Dalla pagnottina divisa in 4, a base di farina di grano  dal sapore leggermente dolce alle ferratelle (dolci tipici abruzzesi cotti nello stampo). Fino ad arrivare a due diversi tipi di brioche, e 3 o 4 tipi di marmellate preparate in casa usando frutta di stagione e senza aggiunta di zuccheri, d’uva fragola alle prugne rosse, una crema di nocciole 100%. Poi ancora: succhi e centrifugati freschi, latte di mandorla, una selezione di caffè, tè e infusi. Il miele è un millefiori prodotto in collaborazione con Mieli Thun di Andrea Paternoster, che ogni anno porta le sue api nei prati dietro a Casadonna. Lo yogurt è dell’Azienda Agricola Cianflocca, il burro dell’Azienda Trotta è del tipo “manteca”, racchiuso da una pasta filata di caciocavallo. À la carte: uova, crespelle calde, la degustazione di formaggi e salumi.

La colazione gourmet, curata e presentata da Gaetano Di Loreto, è offerta a tutti coloro che pernottano in una delle 9 stanze di Casadonna.
Il tutto con un occhio di riguardo alla mise en place: il menu viene servito in raffinate ceramiche della linea caffetteria, tutto nei toni del rosa pallido e oro

La cucina segue ritmi rigorosamente slow, dando all’ospite l’opportunità di gustarsi tutto al meglio prendendosi il proprio  tempo.  Non potrebbe essere diversamente, in quanto,  tutto viene preparato al momento e servito al tavolo, a cominciare da pani e lieviti che vengono infornati ad hoc.

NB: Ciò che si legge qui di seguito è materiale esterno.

(** [__repr__]: the two coordinates are converted in turn, and a
    conversion that raises ends the call. *)
Definition repr (max_str_digits : nat) (self : t) : result string :=
  match str max_str_digits (x self) with
  | Raise e => Raise e
  | Ok sx =>
      match str max_str_digits (y self) with
      | Raise e => Raise e
      | Ok sy => Ok ("(x,y) = (" ++ sx ++ ", " ++ sy ++ ")")%string
      end
  end.

End Point.

(** [p == q] on values that are a [Point] or [None]. *)
Definition py_eq (p q : option Point.t) : bool :=
  match p, q with
  | Some p', _ => Point.eq p' q
  | None, None => true
  | None, Some _ => false
  end.

(** ** class EllipticCurve *)

Module EllipticCurve.

Record t : Type := mk { a : Z; b : Z; N : Z; div : Z }.

(** [__init__]. *)
Definition init (a0 b0 N0 : Z) : t := mk a0 b0 N0 1.

(** [self.div = d]. *)
Definition set_div (d : Z) (self : t) : t := mk (a self) (b self) (N self) d.

(** A method body: the curve before, an outcome and the curve after. *)
Definition M (A : Type) : Type := t -> result A * t.

Definition ret {A} (v : A) : M A := fun self => (Ok v, self).

Definition raise {A} (e : exn) : M A := fun self => (Raise e, self).

Definition bind {A B} (m : M A) (k : A -> M B) : M B :=
  fun self =>
    match m self with
    | (Ok v, self') => k v self'
    | (Raise e, self') => (Raise e, self')
    end.

Definition lift {A} (r : result A) : M A := fun self => (r, self).

Definition get : M t := fun self => (Ok self, self).

Definition assign_div (d : Z) : M unit := fun self => (Ok tt, set_div d self).

(** [try: body except e: handler]. *)
Definition try_except {A} (body : M A) (e : exn) (handler : M A) : M A :=
  fun self =>
    match body self with
    | (Ok v, self') => (Ok v, self')
    | (Raise e', self') =>
        if exn_eqb e' e then handler self' else (Raise e', self')
    end.

Declare Scope curve_scope.
Delimit Scope curve_scope with curve.
Notation "v <- m ;; k" := (bind m (fun v => k))
  (at level 61, m at next level, right associativity) : curve_scope.
Notation "m ;; k" := (bind m (fun _ => k))
  (at level 61, right associativity) : curve_scope.
Local Open Scope curve_scope.

(** The statements of [sum] inside its [try]. *)
Definition sum_body (p q : option Point.t) : M (option Point.t) :=
  match p with
  | None => ret q
  | Some pp =>
    match q with
    | None => ret p
    | Some qq =>
      self <- get ;;
      if Point.eq pp q then
        if negb (Z.gcd (2 * Point.y pp) (N self) =? 1) then
          assign_div (Z.gcd (2 * Point.y pp) (N self)) ;;
          raise CannotAdd
        else
          inv <- lift (inverse (2 * Point.y pp) (N self)) ;;
          let slope := (3 * Point.x pp * Point.x pp + a self) * inv in
          x <- lift (pymod (slope * slope - 2 * Point.x pp) (N self)) ;;
          y <- lift (pymod (slope * (Point.x pp - x) - Point.y pp) (N self)) ;;
          ret (Some (Point.mk x y))
      else
        if negb (Z.gcd (Point.x qq - Point.x pp) (N self) =? 1) then
          assign_div (Z.gcd (Point.x qq - Point.x pp) (N self)) ;;
          raise CannotAdd
        else
          inv <- lift (inverse (Point.x qq - Point.x pp) (N self)) ;;
          let slope := (Point.y qq - Point.y pp) * inv in
          x3 <- lift (pymod (slope * slope - Point.x pp - Point.x qq) (N self)) ;;
          y3 <- lift (pymod (slope * (Point.x pp - x3) - Point.y pp) (N self)) ;;
          ret (Some (Point.mk x3 y3))
    end
  end.

(** [sum]: the body, with [CannotAdd] turned into [None]. *)
Definition sum (p q : option Point.t) : M (option Point.t) :=
  try_except (sum_body p q) CannotAdd (ret None).

(** [l[-1]]. *)
Definition index_last {A} (l : list A) : M A :=
  match rev l with
  | v :: _ => ret v
  | [] => raise IndexError
  end.

(** [l[i]] for a non-negative [i]. *)
Definition index {A} (l : list A) (i : nat) : M A :=
  match nth_error l i with
  | Some v => ret v
  | None => raise IndexError
  end.

(** The first loop of [mult]: [n] rounds of doubling the last entry. *)
Fixpoint doublings (n : nat) (powers_of_two : list (option Point.t))
  : M (list (option Point.t)) :=
  match n with
  | O => ret powers_of_two
  | S n' =>
      p1 <- index_last powers_of_two ;;
      p2 <- index_last powers_of_two ;;
      new_point <- sum p1 p2 ;;
      doublings n' (powers_of_two ++ [new_point])
  end.

(** The second loop of [mult], over the enumerated digits. *)
Fixpoint accumulate (powers_of_two : list (option Point.t))
    (digits : list (nat * ascii)) (q : option Point.t)
  : M (option Point.t) :=
  match digits with
  | [] => ret q
  | (i, v) :: rest =>
      if Ascii.eqb v "1"%char then
        pi <- index powers_of_two i ;;
        q' <- sum pi q ;;
        accumulate powers_of_two rest q'
      else accumulate powers_of_two rest q
  end.

(** [mult]. *)
Definition mult (p : option Point.t) (k : Z) : M (option Point.t) :=
  if py_eq p None then ret None
  else
    let binary_expansion := slice_from 2 (bin k) in
    let m := String.length binary_expansion in
    try_except
      (powers_of_two <- doublings (m - 1)%nat [p] ;;
       accumulate powers_of_two (enumerate binary_expansion) None)
      CannotAdd (ret None).

(** [check]. *)
Definition check (p q : Point.t) : M Z :=
  self <- get ;;
  if Point.eq p (Some q) then ret (Z.gcd (2 * Point.y p) (N self))
  else ret (Z.gcd (Point.x q - Point.x p) (N self)).

End EllipticCurve.

(** ** Lenstra *)

(** How one pass through the [while] statement ends. *)
Inductive pass : Type :=
| Continue (point : option Point.t) (i : Z) (E : EllipticCurve.t)
| Break (E : EllipticCurve.t)
| Uncaught (e : exn) (E : EllipticCurve.t).

(** The loop test and one execution of the loop body. *)
Definition loop_pass (point : option Point.t) (i : Z) (E : EllipticCurve.t)
  : pass :=
  if EllipticCurve.div E =? 1 then
    if py_eq point None then Break E
    else
      match EllipticCurve.mult point i E with
      | (Ok point', E') => Continue point' (i + 1) E'
      | (Raise CannotAdd, E') => Break E'
      | (Raise e, E') => Uncaught e E'
      end
  else Break E.

(** The [while] loop; [None] when [fuel] passes do not reach its exit. *)
Fixpoint while_loop (fuel : nat) (point : option Point.t) (i : Z)
    (E : EllipticCurve.t) : option (result unit * EllipticCurve.t) :=
  match fuel with
  | O => None
  | S fuel' =>
      match loop_pass point i E with
      | Continue point' i' E' => while_loop fuel' point' i' E'
      | Break E' => Some (Ok tt, E')
      | Uncaught e E' => Some (Raise e, E')
      end
  end.

(** The working point, counter and curve at the loop test after [n] passes
    that all went on to the next one. *)
Fixpoint passes (n : nat) (point : option Point.t) (i : Z)
    (E : EllipticCurve.t) : option (option Point.t * Z * EllipticCurve.t) :=
  match n with
  | O => Some (point, i, E)
  | S n' =>
      match loop_pass point i E with
      | Continue point' i' E' => passes n' point' i' E'
      | _ => None
      end
  end.

(** The loop followed by [return E.div]. *)
Definition Lenstra_from (fuel : nat) (point : option Point.t) (i : Z)
    (E : EllipticCurve.t) : option (result Z) :=
  match while_loop fuel point i E with
  | None => None
  | Some (Ok _, E') => Some (Ok (EllipticCurve.div E'))
  | Some (Raise e, _) => Some (Raise e)
  end.

(** [Lenstra(N)], with the three random draws [x0], [y0], [a] as inputs. *)
Definition Lenstra (fuel : nat) (N x0 y0 a : Z) : option (result Z) :=
  match randint 1 N x0, randint 1 N y0, randint 1 N a with
  | Ok x0, Ok y0, Ok a =>
      match pymod (y0 * y0 - x0 * x0 * x0 - a * x0) N with
      | Ok b =>
          let E := EllipticCurve.init a b N in
          let point := Some (Point.mk x0 y0) in
          Lenstra_from fuel point 1 E
      | Raise e => Some (Raise e)
      end
  | Raise e, _, _ => Some (Raise e)
  | _, Raise e, _ => Some (Raise e)
  | _, _, Raise e => Some (Raise e)
  end.

(** ** Clients of a curve *)

(** A call a client makes on a curve object. *)
Inductive call : Type :=
| call_sum (p q : option Point.t)
| call_mult (p : option Point.t) (k : Z).

(** The curve after one call; Python keeps the object as the call left it
    whether the call returned or raised. *)
Definition after_call (E : EllipticCurve.t) (c : call) : EllipticCurve.t :=
  match c with
  | call_sum p q => snd (EllipticCurve.sum p q E)
  | call_mult p k => snd (EllipticCurve.mult p k E)
  end.

(** The curve after a sequence of calls, first call first. *)
Definition after_calls (cs : list call) (E : EllipticCurve.t)
  : EllipticCurve.t :=
  fold_left after_call cs E.

(** * Vocabulary of the properties *)

Import EllipticCurve.

(** What a call may do to the curve: the parameters stay, and [div] either
    stays or becomes a gcd with the modulus that is not 1. *)
Definition evolves (E E' : EllipticCurve.t) : Prop :=
  a E' = a E /\ b E' = b E /\ N E' = N E /\
  (div E' = div E \/ exists v, div E' = Z.gcd v (N E) /\ Z.gcd v (N E) <> 1).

The best breakfast in Europe 2018

Naturalmente anche in Europa non mancano breakfast particolarissimi. Alla scorsa edizione dei Prix Villégiature Award sono stati premiati tutti gli aspetti dell’hotellerie in Europa. Tra cui appunto il riconoscimento “The best breakfast in Europe 2018
Ad aggiudicarsi il titolo per la migliore colazione, l’hotel Majestic di Barcellona che propone una vera e propria  breakfast experience, reinventando la classica colazione a buffet. Un mix tra prodotti di alta qualità e una sana dieta mediterranea da gustare in uno spazio esclusivo.

Le  colazioni  europee più apprezzate

Oltre al premiato Majestic sono tanti gli hotel che si distinguono per la proposta breakfast. A partire dall’ Hotel Coté Parc in Francia, 100% gluteen free così come il suo breakfast a base di ingredienti sani e naturali: spremuta, uova strapazzate, torta salata e madeleine.

L’Hotel Otahuna Lodge, nella campagna neozelandese,  propone la colazione sull’erba: prosciutto e melone con olio d’oliva al sapore di vaniglia. I prodotti sono freschi e arrivano dallo stesso giardino in cui si mangia.

Mentre al Plaza Athénée di Parigi i dolci della prima colazione sono homemade: dal cornetto noci e limone al pain au chocolat al pistacchio. Senza trascurare il salato: carpaccio di pesce marinato, medaglioni di aragosta, formaggi e champagne.

Gamberi di fiume, salmone affumicato e aringa marinata. Il tutto accompagnato da una selezione di dolci prelibati. E’ questo il particolare e gustosissimo menu proposto dall’ Hôtel d’Angleterre di Copenaghen.

Insomma le idee da cui prendere spunto per regalare una colazione indimenticabile non mancano. L’importante è cucire la propria proposta breakfast su misura per il vostro hotel e il vostro target, privilegiando ricette della tradizione e prodotti locali.